WHAT NEEDS TO BE DONE:
Look through the entries below and return all lines including the word "LosantClient".

PROVIDED ENTRIES:
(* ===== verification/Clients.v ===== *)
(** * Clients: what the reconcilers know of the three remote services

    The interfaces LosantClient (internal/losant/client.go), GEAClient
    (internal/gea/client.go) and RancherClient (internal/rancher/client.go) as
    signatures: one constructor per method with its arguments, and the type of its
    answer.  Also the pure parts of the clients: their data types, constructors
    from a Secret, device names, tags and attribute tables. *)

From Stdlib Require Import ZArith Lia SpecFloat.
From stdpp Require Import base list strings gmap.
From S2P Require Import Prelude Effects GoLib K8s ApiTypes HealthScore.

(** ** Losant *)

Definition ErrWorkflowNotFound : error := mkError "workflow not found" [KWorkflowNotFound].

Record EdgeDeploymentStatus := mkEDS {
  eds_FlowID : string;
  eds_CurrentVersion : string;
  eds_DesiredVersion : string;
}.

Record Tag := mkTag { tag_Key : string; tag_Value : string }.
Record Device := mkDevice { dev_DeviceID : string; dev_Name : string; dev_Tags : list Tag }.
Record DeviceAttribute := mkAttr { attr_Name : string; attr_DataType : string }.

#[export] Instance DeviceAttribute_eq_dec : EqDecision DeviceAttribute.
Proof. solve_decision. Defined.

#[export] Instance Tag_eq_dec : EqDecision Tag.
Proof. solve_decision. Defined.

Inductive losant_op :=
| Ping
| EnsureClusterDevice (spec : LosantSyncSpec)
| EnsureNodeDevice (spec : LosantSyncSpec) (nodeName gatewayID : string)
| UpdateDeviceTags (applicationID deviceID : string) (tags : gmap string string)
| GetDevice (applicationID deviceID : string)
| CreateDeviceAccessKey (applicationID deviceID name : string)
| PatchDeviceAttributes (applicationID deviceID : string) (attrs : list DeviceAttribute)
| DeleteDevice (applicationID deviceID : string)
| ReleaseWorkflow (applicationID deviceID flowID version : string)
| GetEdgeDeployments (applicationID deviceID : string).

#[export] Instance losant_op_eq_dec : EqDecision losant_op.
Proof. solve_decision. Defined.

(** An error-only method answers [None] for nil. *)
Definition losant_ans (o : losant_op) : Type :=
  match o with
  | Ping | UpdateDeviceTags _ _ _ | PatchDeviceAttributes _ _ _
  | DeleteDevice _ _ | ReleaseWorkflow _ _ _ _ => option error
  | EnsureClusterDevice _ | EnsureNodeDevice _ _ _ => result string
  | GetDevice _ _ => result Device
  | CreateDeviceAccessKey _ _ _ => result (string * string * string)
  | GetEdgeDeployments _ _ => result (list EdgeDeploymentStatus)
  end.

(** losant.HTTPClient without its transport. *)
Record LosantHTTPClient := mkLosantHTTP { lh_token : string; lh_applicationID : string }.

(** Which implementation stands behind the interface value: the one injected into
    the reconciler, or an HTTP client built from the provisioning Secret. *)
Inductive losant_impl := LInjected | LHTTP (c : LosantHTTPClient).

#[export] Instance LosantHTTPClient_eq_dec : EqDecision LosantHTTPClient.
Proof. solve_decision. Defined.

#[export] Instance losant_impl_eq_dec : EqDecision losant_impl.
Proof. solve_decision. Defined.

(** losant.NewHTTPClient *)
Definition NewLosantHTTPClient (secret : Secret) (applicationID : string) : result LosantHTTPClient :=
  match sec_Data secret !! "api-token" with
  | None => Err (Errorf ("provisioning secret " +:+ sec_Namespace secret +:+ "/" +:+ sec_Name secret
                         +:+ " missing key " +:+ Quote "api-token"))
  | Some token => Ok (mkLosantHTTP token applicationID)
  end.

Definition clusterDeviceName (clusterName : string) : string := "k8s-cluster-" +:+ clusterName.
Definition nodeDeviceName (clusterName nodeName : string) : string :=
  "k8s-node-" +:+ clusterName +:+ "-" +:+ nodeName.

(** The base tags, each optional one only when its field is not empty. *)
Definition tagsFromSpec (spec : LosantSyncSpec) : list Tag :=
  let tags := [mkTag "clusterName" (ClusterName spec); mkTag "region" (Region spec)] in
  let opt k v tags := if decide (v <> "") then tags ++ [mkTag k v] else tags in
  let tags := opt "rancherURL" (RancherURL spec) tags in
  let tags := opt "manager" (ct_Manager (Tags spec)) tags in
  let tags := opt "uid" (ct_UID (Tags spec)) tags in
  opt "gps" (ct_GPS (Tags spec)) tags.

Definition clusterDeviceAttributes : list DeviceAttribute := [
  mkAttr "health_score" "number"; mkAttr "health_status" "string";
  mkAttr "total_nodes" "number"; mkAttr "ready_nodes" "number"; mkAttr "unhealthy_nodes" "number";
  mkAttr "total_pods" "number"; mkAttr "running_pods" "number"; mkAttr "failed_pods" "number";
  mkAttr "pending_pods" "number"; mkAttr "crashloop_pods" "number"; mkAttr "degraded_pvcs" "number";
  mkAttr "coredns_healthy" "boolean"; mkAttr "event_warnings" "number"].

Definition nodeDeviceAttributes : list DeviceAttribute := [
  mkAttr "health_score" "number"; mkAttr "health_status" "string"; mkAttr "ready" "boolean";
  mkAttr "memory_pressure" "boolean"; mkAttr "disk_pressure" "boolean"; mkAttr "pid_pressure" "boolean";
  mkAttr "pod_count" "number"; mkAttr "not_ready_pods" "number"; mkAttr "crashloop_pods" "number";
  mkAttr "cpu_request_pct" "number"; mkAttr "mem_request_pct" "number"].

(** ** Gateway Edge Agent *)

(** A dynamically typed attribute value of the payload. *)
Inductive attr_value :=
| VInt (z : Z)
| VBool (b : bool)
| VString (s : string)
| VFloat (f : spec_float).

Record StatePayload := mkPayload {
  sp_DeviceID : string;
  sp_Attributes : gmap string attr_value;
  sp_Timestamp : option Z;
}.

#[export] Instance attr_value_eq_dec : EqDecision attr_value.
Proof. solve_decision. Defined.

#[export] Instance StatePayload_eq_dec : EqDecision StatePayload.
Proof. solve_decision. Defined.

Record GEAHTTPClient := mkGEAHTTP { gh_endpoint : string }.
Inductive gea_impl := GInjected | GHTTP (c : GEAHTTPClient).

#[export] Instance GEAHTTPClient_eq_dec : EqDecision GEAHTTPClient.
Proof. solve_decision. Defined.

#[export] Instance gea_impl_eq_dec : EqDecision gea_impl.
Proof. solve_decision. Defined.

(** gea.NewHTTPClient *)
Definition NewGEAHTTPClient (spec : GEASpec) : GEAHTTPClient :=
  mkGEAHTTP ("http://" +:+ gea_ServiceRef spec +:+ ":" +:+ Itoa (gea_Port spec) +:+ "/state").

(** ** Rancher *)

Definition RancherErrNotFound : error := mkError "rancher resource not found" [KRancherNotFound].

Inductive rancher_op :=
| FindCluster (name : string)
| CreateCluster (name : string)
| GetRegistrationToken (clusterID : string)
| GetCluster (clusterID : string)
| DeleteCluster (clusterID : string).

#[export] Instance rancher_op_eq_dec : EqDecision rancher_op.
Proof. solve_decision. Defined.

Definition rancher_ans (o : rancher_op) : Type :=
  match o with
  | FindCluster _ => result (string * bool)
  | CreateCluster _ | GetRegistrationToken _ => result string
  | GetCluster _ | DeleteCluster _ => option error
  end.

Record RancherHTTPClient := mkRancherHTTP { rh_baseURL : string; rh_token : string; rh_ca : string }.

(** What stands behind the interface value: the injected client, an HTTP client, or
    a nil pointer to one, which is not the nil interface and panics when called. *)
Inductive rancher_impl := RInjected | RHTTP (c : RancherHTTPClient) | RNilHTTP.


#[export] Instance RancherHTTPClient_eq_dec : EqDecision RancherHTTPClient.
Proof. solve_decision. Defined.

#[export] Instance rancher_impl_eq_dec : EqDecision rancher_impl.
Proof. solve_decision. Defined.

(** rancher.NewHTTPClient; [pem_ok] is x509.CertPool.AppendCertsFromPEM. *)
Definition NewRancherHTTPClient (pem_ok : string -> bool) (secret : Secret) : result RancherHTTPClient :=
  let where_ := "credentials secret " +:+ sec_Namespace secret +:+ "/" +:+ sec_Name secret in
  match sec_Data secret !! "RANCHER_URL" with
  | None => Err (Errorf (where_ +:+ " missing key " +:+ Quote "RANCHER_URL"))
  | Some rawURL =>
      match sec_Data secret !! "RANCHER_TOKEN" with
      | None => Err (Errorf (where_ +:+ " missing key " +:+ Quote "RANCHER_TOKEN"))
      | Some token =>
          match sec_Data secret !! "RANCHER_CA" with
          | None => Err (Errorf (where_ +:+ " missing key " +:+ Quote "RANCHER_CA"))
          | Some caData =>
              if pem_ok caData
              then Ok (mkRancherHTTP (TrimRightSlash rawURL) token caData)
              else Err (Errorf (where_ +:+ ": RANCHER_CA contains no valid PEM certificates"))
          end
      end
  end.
---
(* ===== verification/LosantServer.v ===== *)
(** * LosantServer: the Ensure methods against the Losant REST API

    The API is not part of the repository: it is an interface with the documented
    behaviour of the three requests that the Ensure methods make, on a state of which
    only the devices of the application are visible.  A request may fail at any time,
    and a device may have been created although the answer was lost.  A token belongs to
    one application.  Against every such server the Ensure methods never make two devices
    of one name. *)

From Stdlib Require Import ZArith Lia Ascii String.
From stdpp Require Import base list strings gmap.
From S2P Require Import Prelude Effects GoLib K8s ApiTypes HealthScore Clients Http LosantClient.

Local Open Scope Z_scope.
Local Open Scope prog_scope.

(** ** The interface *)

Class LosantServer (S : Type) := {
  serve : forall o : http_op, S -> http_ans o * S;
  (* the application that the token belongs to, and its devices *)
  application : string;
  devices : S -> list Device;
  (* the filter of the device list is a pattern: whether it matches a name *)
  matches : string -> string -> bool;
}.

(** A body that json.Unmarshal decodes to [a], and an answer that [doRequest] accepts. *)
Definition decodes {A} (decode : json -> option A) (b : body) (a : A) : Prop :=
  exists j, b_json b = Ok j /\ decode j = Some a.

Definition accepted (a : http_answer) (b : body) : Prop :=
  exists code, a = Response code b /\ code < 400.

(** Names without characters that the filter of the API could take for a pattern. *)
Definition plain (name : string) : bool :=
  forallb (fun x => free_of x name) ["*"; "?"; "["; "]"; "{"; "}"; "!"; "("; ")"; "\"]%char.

EXPECTED OUTPUT:
    The interfaces LosantClient (internal/losant/client.go), GEAClient
From S2P Require Import Prelude Effects GoLib K8s ApiTypes HealthScore Clients Http LosantClient.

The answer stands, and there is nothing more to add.